++++ Data for this task ++++

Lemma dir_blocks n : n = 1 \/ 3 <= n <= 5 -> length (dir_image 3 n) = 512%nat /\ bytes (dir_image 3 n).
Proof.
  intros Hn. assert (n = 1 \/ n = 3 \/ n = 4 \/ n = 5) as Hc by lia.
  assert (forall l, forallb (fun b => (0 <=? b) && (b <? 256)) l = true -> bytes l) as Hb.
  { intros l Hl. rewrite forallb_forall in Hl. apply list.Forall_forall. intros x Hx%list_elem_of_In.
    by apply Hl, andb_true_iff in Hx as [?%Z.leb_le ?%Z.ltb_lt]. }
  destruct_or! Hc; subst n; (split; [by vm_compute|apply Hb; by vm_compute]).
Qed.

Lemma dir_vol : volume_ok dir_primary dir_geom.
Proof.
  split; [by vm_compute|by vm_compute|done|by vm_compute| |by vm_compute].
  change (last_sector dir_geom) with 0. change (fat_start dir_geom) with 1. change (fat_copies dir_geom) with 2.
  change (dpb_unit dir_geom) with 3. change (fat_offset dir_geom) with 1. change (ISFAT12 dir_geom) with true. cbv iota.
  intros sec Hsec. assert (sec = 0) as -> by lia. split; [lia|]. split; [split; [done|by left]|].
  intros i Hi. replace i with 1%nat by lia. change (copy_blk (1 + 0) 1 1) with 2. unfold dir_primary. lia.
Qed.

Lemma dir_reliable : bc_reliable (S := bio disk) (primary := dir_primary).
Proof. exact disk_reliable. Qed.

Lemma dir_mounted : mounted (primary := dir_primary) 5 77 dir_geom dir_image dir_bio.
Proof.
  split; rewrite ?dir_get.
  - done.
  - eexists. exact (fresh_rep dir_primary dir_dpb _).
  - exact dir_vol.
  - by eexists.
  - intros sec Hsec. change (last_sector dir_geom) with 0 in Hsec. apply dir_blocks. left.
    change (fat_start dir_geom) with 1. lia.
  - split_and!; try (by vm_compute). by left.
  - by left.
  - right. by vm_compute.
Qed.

++++

* **Brief**
An exact copy of the data is needed, running from its first line through the line that holds "change (last_sector dir_geom) with 0.", and nothing beyond that.

* **Output of the task**
Lemma dir_blocks n : n = 1 \/ 3 <= n <= 5 -> length (dir_image 3 n) = 512%nat /\ bytes (dir_image 3 n).
Proof.
  intros Hn. assert (n = 1 \/ n = 3 \/ n = 4 \/ n = 5) as Hc by lia.
  assert (forall l, forallb (fun b => (0 <=? b) && (b <? 256)) l = true -> bytes l) as Hb.
  { intros l Hl. rewrite forallb_forall in Hl. apply list.Forall_forall. intros x Hx%list_elem_of_In.
    by apply Hl, andb_true_iff in Hx as [?%Z.leb_le ?%Z.ltb_lt]. }
  destruct_or! Hc; subst n; (split; [by vm_compute|apply Hb; by vm_compute]).
Qed.

Lemma dir_vol : volume_ok dir_primary dir_geom.
Proof.
  split; [by vm_compute|by vm_compute|done|by vm_compute| |by vm_compute].
  change (last_sector dir_geom) with 0. change (fat_start dir_geom) with 1. change (fat_copies dir_geom) with 2.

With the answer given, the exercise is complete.